[Records for this exercise — start]

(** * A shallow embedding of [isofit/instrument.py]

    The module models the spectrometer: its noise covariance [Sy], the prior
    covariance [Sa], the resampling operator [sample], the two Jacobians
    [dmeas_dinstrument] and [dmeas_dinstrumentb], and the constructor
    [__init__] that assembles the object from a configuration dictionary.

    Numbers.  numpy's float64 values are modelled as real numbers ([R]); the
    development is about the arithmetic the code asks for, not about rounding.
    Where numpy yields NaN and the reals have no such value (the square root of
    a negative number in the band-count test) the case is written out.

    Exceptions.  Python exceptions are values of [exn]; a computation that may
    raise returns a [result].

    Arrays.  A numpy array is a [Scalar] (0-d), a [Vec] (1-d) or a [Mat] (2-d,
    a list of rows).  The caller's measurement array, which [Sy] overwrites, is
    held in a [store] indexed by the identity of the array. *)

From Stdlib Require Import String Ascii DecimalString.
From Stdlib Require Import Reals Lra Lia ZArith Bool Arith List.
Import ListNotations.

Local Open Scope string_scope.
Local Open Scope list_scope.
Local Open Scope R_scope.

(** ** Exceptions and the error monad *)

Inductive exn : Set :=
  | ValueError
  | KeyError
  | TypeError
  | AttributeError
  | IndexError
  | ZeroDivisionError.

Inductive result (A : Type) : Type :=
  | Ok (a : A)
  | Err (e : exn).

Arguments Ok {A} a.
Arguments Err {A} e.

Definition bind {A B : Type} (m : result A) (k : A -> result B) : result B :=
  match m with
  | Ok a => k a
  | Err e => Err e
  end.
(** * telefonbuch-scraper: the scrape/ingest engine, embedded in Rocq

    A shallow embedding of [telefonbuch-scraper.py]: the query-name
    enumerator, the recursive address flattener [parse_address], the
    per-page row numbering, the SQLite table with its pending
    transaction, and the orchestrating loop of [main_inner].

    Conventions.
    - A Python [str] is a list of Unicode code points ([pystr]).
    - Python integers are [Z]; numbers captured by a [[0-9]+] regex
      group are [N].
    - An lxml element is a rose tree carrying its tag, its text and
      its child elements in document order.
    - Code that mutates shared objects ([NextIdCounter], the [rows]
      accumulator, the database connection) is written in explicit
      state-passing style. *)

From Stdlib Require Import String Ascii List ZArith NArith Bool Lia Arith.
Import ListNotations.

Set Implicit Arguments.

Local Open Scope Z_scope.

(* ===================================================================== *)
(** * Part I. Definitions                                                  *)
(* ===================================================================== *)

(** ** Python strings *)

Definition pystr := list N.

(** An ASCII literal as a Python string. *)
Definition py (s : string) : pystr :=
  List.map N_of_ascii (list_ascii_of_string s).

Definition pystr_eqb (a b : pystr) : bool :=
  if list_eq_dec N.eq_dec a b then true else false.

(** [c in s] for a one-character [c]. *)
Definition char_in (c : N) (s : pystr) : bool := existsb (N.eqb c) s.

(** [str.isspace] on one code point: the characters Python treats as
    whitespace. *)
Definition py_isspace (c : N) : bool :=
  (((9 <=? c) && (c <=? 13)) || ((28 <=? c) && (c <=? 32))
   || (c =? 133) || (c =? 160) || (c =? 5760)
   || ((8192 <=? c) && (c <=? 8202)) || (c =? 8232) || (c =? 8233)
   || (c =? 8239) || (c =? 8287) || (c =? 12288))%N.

[Records for this exercise — finish]
[Records for this exercise — start]

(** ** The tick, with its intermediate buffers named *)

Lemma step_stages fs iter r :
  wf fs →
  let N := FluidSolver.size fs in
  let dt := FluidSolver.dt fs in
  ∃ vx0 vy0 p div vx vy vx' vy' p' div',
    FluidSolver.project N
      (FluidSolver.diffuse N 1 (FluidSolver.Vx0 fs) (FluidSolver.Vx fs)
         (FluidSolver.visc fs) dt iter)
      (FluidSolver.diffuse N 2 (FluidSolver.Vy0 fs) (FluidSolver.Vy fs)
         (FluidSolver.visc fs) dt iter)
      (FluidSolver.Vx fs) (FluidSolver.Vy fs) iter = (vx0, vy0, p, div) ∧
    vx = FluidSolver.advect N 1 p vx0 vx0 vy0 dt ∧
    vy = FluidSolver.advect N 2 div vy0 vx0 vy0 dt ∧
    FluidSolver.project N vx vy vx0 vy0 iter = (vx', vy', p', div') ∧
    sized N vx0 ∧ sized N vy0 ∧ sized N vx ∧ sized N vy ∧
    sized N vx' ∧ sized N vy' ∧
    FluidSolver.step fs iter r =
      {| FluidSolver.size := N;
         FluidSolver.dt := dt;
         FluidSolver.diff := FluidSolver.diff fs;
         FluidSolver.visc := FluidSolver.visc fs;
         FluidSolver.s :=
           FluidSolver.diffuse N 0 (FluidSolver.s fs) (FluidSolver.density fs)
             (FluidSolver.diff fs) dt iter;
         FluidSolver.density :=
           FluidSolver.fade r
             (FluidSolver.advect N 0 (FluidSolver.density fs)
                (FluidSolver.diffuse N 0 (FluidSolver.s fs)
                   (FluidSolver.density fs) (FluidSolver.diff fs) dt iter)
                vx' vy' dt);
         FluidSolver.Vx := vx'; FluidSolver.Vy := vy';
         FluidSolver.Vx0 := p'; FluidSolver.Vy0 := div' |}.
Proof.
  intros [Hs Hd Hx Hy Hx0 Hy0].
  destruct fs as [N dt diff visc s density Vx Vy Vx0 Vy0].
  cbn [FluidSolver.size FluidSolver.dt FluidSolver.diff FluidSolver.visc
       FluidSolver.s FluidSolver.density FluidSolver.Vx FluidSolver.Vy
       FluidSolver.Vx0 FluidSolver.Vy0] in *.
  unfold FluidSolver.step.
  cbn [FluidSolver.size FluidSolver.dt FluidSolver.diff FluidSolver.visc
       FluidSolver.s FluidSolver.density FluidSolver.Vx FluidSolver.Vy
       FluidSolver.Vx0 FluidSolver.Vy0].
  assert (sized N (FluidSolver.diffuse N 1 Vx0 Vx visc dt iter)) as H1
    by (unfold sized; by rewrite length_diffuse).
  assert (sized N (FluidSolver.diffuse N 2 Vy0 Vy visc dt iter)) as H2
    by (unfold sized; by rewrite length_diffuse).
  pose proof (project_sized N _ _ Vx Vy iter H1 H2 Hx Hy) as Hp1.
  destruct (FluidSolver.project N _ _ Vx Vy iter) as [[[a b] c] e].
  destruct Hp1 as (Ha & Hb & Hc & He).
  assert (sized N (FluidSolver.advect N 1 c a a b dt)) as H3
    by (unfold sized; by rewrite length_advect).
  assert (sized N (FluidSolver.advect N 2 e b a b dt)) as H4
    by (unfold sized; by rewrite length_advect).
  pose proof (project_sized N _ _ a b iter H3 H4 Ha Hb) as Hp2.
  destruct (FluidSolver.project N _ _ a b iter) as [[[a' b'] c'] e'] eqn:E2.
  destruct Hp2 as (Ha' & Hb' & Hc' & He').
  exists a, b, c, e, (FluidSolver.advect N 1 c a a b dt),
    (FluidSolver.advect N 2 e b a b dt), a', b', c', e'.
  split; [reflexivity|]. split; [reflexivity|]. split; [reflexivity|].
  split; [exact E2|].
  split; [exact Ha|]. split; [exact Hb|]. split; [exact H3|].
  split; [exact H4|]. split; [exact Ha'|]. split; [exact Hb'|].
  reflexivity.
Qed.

[Records for this exercise — finish]

Work item:
Extract from the data every line where "numbers" shows up.

Task response:
    Numbers.  numpy's float64 values are modelled as real numbers ([R]); the
    - Python integers are [Z]; numbers captured by a [[0-9]+] regex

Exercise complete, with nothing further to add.